The decision stems from two cases before the court, Tooey v. AK Steel Corp. and Landis v. A.W. Chesterton Co., that involved similar issues. The question was whether the workers could claim disability compensation benefits or sue their employers for injuries stemming from exposure to asbestos. Both workers were diagnosed with mesothelioma. However, both diagnoses were made well after 300 weeks from their last exposure to the asbestos. Section 301(c) of the Worker’s Compensation limits the time a worker has to claim benefits resulting from an occupational disease and reads, in part:
“That whenever occupational disease is the basis for compensation, for disability or death under this act, it shall apply only to disability or death resulting from such disease and occurring within three hundred weeks after the last date of employment in an occupation or industry to which he was exposed to hazards of such disease”

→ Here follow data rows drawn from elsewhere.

(** A sheet of five rows, with an extra column and its own index labels. *)
Definition five_rows : DataFrame :=
  {| columns := [ "Mod"; "CPT* HCPS"; "Description";
                  "Physicians' Fees      North"; "ASC Fees North" ];
     rows := [ (10, [ Null; Str "99213"; Str "Office visit"; Num 150; Num 120 ]);
               (11, [ Null; Null; Str "no code"; Num 1; Num 1 ]);
               (12, [ Str "26"; Str "99214"; Null; Null; Null ]);
               (13, [ Null; Null; Null; Null; Null ]);
               (14, [ Null; Str "99215"; Str "Office visit, high"; Num 300; Num 200 ]) ] |}.

Definition five_rows_world : World unit :=
  world_of {| env := credentials; sheet := Ok five_rows;
              navigation := Ok tt; refuses := accepts_all |}.

End MoreFixtures.

(** ** Proofs: cleaning *)

Module CleaningProofs.
Import DataProcessor CleaningSpec.

Lemma positions_from_absent k cols n :
  count_occ string_dec cols k = 0%nat -> positions_from n k cols = [].
Proof.
  revert n. induction cols as [|c cols IH]; intros n H; simpl in *; [done|].
  destruct (string_dec c k) as [->|Hne]; [discriminate|].
  apply String.eqb_neq in Hne. rewrite Hne. by apply IH.
Qed.

(** A header that labels one column is found at one position, and the cell
    there is the cell under the header. *)
Lemma positions_from_once k cols n :
  count_occ string_dec cols k = 1%nat ->
  exists i, positions_from n k cols = [(n + i)%nat] /\ nth i cols "" = k /\
            forall r, nth i r Null = under k cols r.
Proof.
  revert n. induction cols as [|c cols IH]; intros n H; simpl in *; [discriminate|].
  destruct (string_dec c k) as [->|Hne].
  - injection H as H. exists 0%nat. rewrite String.eqb_refl, Nat.add_0_r.
    rewrite (positions_from_absent _ _ _ H). repeat split.
    by intros [|x r].
  - pose proof Hne as Hne'. apply String.eqb_neq in Hne'. rewrite Hne'.
    destruct (IH (S n) H) as (i & Hp & Hn & Hu). exists (S i).
    rewrite Hp. replace (S n + i)%nat with (n + S i)%nat by lia. repeat split; [done|].
    intros [|x r]; simpl; [by destruct i|]. apply Hu.
Qed.
(** X13.  Over any number [n >= 1] of spawns in a row the base spawn
    interval decays geometrically down to the floor: with the acceleration
    factor at 0.9, as every reset leaves it, it is
    [max(base * 0.9 ^ n, 300)] afterwards, [base] being its value before. *)
Theorem base_interval_decays_geometrically (Math_random : nat -> Q)
    (Math_PI : Q) (Math_cos Math_sin : Q -> Q) (rect : Rect)
    (rects : list Rect) (g : Game) :
  spawnAcceleration g == 0.9 ->
  baseSpawnInterval
    (spawn_timeouts Math_random Math_PI Math_cos Math_sin (rect :: rects) g)
  == Qmax (baseSpawnInterval g * 0.9 ^ Z.of_nat (S (length rects)))
       MIN_SPAWN_INTERVAL.
Proof.
  revert rect g. unfold MIN_SPAWN_INTERVAL.
  induction rects as [|rect' rects IH]; intros rect g Ha.
  - destruct (spawnNext_timeout_base Math_random Math_PI Math_cos Math_sin
                rect (clearTimeout g)) as [Hb _].
    change (baseSpawnInterval (clearTimeout g)) with (baseSpawnInterval g) in Hb.
    change (spawnAcceleration (clearTimeout g)) with (spawnAcceleration g) in Hb.
    cbn [spawn_timeouts fold_left length]. rewrite Hb.
    unfold MIN_SPAWN_INTERVAL. rewrite Ha. reflexivity.
  - destruct (spawnNext_timeout_base Math_random Math_PI Math_cos Math_sin
                rect (clearTimeout g)) as [Hb Hacc].
    change (baseSpawnInterval (clearTimeout g)) with (baseSpawnInterval g) in Hb.
    change (spawnAcceleration (clearTimeout g)) with (spawnAcceleration g)
      in Hb, Hacc.
    change (spawn_timeouts Math_random Math_PI Math_cos Math_sin
              (rect :: rect' :: rects) g)
      with (spawn_timeouts Math_random Math_PI Math_cos Math_sin
              (rect' :: rects)
              (spawnNext_timeout Math_random Math_PI Math_cos Math_sin rect
                 (clearTimeout g))).
    rewrite IH by (rewrite Hacc; exact Ha).
    rewrite Hb. unfold MIN_SPAWN_INTERVAL. rewrite Ha.
    destruct (pow_unit (S (length rects))) as [H0 H1].
    rewrite floor_absorbs by assumption.
    cbn [length]. rewrite (pow_succ (S (length rects))).
    setoid_replace (baseSpawnInterval g * 0.9 * 0.9 ^ Z.of_nat (S (length rects)))
      with (baseSpawnInterval g * (0.9 * 0.9 ^ Z.of_nat (S (length rects))))
      by ring.
    reflexivity.
Qed.
(** The table invariants the constraints maintain. *)
Definition design_inv (db : DB) : Prop :=
  NoDup (drawing_numbers db) /\
  Forall (fun d => In (piece_type_id d) (map pt_id (piece_types db))) (designs db) /\
  Forall (fun d => id d < next_id db) (designs db).

Lemma existsb_string_eqb n l : existsb (String.eqb n) l = true <-> In n l.
Proof.
  rewrite existsb_exists. split.
  - intros (x & Hx & E). apply String.eqb_eq in E. subst. exact Hx.
  - intros H. exists n. split; [exact H|apply String.eqb_refl].
Qed.

Lemma existsb_pt_id (pts : list PieceType) k :
  existsb (fun p => Nat.eqb (pt_id p) k) pts = true <-> In k (map pt_id pts).
Proof.
  rewrite existsb_exists, in_map_iff. split.
  - intros (p & Hp & E). apply Nat.eqb_eq in E. exists p. split; assumption.
  - intros (p & E & Hp). exists p. split; [exact Hp|apply Nat.eqb_eq, E].
Qed.

Lemma drawing_numbers_snoc pts ds n r :
  drawing_numbers (mkDB pts (ds ++ [r]) n) =
  drawing_numbers (mkDB pts ds n) ++
    match drawing_number r with Some m => [m] | None => [] end.
Proof. unfold drawing_numbers. simpl. rewrite flat_map_app. simpl. rewrite app_nil_r. reflexivity. Qed.

Lemma drawing_numbers_map pts ds n f :
  (forall d, drawing_number (f d) = drawing_number d) ->
  drawing_numbers (mkDB pts (map f ds) n) = drawing_numbers (mkDB pts ds n).
Proof.
  intros Hf. unfold drawing_numbers. cbn [designs].
  induction ds as [|d ds IH]; [reflexivity|]. simpl. rewrite Hf, IH. reflexivity.
Qed.

(** The outcome of one [create]. *)
Lemma create_cases db created updated pt name description dn :
  match create db created updated pt name description dn with
  | Ok (d, db') =>
      d = mkDesignRow (next_id db) pt name (Some description) dn created updated /\
      designs db' = designs db ++ [d] /\ next_id db' = S (next_id db) /\
      piece_types db' = piece_types db /\
      (forall n, dn = Some n -> ~ In n (drawing_numbers db)) /\
      In pt (map pt_id (piece_types db))
  | Raise e =>
      (exists n, dn = Some n /\ In n (drawing_numbers db) /\
                 e = IntegrityError "uq_designs_drawing_number") \/
      ((forall n, dn = Some n -> ~ In n (drawing_numbers db)) /\
       ~ In pt (map pt_id (piece_types db)) /\ e = IntegrityError "designs.piece_type_id")
  end.
Proof.
  unfold create, flush_insert. cbn [drawing_number piece_type_id].
  destruct (match dn with
            | Some n => existsb (String.eqb n) (drawing_numbers db)
            | None => false end) eqn:Eu.
  - left. destruct dn as [n|]; [|discriminate].
    exists n. split; [reflexivity|]. split; [apply existsb_string_eqb, Eu|reflexivity].
  - assert (Hu : forall n, dn = Some n -> ~ In n (drawing_numbers db)).
    { intros n -> Hin. apply existsb_string_eqb in Hin. congruence. }
    destruct (existsb (fun p => Nat.eqb (pt_id p) pt) (piece_types db)) eqn:Ef; simpl.
    + repeat split; try reflexivity. exact Hu. apply existsb_pt_id, Ef.
    + right. split; [exact Hu|]. split; [|reflexivity].
      intros Hin. apply existsb_pt_id in Hin. congruence.
Qed.
Lemma file_pattern_search_canonical (sc : DirectoryScraper) (s m : string) :
  file_pattern_search sc s = Some m -> canonical_name sc m.
Proof.
  induction s as [|c s IH]; cbn [file_pattern_search];
    destruct (file_pattern_here sc _) as [m'|] eqn:Hh; intros H.
  - injection H as <-. eapply file_pattern_here_canonical; eauto.
  - discriminate.
  - injection H as <-. eapply file_pattern_here_canonical; eauto.
  - auto.
Qed.

Lemma file_pattern_findall_canonical (sc : DirectoryScraper) (s : string) :
  forall skip,
  Forall (canonical_name sc) (file_pattern_findall_from sc skip s).
Proof.
  induction s as [|c s IH]; intros skip; cbn [file_pattern_findall_from];
    [constructor|].
  destruct skip as [|skip]; [|apply IH].
  destruct (file_pattern_here sc (String c s)) as [m|] eqn:Hh; [|apply IH].
  constructor; [eapply file_pattern_here_canonical; eauto|apply IH].
Qed.

(** What one scrape does to the world: a single GET of the day's directory
    URL, nothing else. *)
Lemma scrape_directory_world (anchor_hrefs : string -> list string)
    (env : environment) (sc : DirectoryScraper) (date : datetime) (w : world) :
  trace (scrape_directory anchor_hrefs env sc date w).2
    = trace w ++ [Request GET (get_directory_url date) (clock w)]
  /\ fs (scrape_directory anchor_hrefs env sc date w).2 = fs w.
Proof.
  unfold scrape_directory, http_request.
  destruct (server env _ GET _) as [status content text cl| | |msg];
    try (split; reflexivity).
  destruct (status =? 404); [split; reflexivity|].
  destruct (negb (status =? 200)); split; reflexivity.
Qed.

Lemma scrape_directory_names (anchor_hrefs : string -> list string)
    (env : environment) (sc : DirectoryScraper) (date : datetime) (w : world) :
  Forall (canonical_name sc) (scrape_directory anchor_hrefs env sc date w).1.
Proof.
  unfold scrape_directory, http_request.
  destruct (server env _ GET _) as [status content text cl| | |msg];
    try constructor.
  destruct (status =? 404); [constructor|].
  destruct (negb (status =? 200)); [constructor|]. cbn [fst].
  rewrite collect_links_omap, app_nil_l.
  destruct (collect_text_matches_spec (file_pattern_findall sc text)
              (omap (file_pattern_search sc) (anchor_hrefs text)))
    as (fresh & -> & _ & Hin).
  unfold sorted. rewrite merge_sort_Permutation.
  apply Forall_app. split.
  - apply Forall_forall. intros name Hname.
    apply list_elem_of_omap in Hname as (href & _ & Hs).
    eapply file_pattern_search_canonical; eauto.
  - apply Forall_forall. intros name Hname. apply Hin in Hname as [Hname _].
    pose proof (file_pattern_findall_canonical sc text 0) as Hall.
    rewrite Forall_forall in Hall. now apply Hall.
Qed.

(** X11. For a scraper configured with digit codes, whatever the page holds
    and whatever the server answers, [scrape_directory] issues exactly one
    GET, of the day's directory URL, touches no file, and every name it
    returns has the shape the configured pattern asks for: eight digits, an
    underscore, six digits, then [_<resolution>_<filter>.jpg]. *)
Theorem scraped_names_are_canonical (anchor_hrefs : string -> list string)
    (env : environment) (sc : DirectoryScraper) (date : datetime) (w : world) :
  digit_code (resolution sc) = true ->
  digit_code (solar_filter sc) = true ->
  let out := scrape_directory anchor_hrefs env sc date w in
  Forall (canonical_name sc) out.1
  /\ events_since w out.2 = [Request GET (get_directory_url date) (clock w)]
  /\ fs out.2 = fs w.
Proof.
  intros _ _. cbn zeta.
  destruct (scrape_directory_world anchor_hrefs env sc date w) as [Htr Hfs].
  split; [apply scrape_directory_names|].
  split; [now apply events_since_app|exact Hfs].
Qed.
(** [handle_call_tool]: the tool is run and the call is logged, with the
    first 100 characters of the text as the error or as the result, by
    [isError]. [duration] is what the clock gives for the call, in
    milliseconds. *)
Definition handle_call_tool (duration : Z) (name : pystr)
  (arguments : dict pystr) (w : world)
  : tool_result * world * log_entry (dict pystr) :=
  let conn_name := get_or arguments (py "connectionName") [] in
  let '(result, w1) :=
    _handle_call_tool_impl MCP_NAME json_dumps name arguments w in
  let '(error_msg, result_summary) :=
    match content result with
    | first :: _ =>
        let text := firstn 100 (text first) in
        if isError result then (Some text, None) else (None, Some text)
    | [] => (None, None)
    end in
  (result, w1,
   {| mcp_name := py "pwsh-manager"; tool_name := name; arguments := arguments;
      connection_name := if truthy conn_name then Some conn_name else None;
      result := result_summary; error := error_msg;
      duration_ms := duration |}).

(** [elapsed n] is the duration the clock gives for the tool call number
    [n], counted from 0. *)
Variable elapsed : nat -> Z.

(** [str(v)], of the Python runtime, for a value that is no string. *)
Variable py_str : json -> pystr.

(** [f"{v}"]. *)
Definition shown (v : json) : pystr :=
  match v with
  | JStr s => s
  | other => py_str other
  end.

Based on Section 301(c), both workers were initially denied benefits because they were outside the 300-week limitation. The Supreme Court, however, found that the Workers’ Compensation Act does not apply to latent occupational diseases or to diseases that could take years to develop and be diagnosed. Prior to the Supreme Court’s ruling, lower courts had wrestled with the issue with differing results, leaving workers and employers unsure about the law with regard to claims like those of the workers in the two cases before the court.
Tooey, the worker in the first case, was an industrial salesman who sold asbestos from 1964 to 1982 but was not diagnosed with mesothelioma until December 2007. Tooey died less than a year after his diagnosis. The second worker, Landis, was exposed to asbestos as part of his job from 1946 to 1992 and was also diagnosed with mesothelioma in 2007. Both workers and their spouses filed lawsuits against their employers in 2008. Both employers argued for summary judgment on the grounds that the claims were barred by the Workers’ Compensation Act.
In its ruling, the Supreme Court noted that mesothelioma has an average latency period of 30 to 50 years before the disease is diagnosed. The court pointed out that even if a victim discovers the disease early in the latency period, it would still be well outside of the 300-week time frame. Therefore, the time frame “operates as a de facto exclusion of coverage under the Act for essentially all mesothelioma claims,” the court said.
In essence, the court found that not allowing a worker to file a claim outside of the 300-week time frame for a latent disease contravenes the intended purpose of the Workers’ Compensation Act. “It is inconceivable that the legislature, in enacting a statute specifically designed to benefit employees, intended to leave a certain class of employees who have suffered the most serious of work-related injuries without any redress under the Act or at common law.”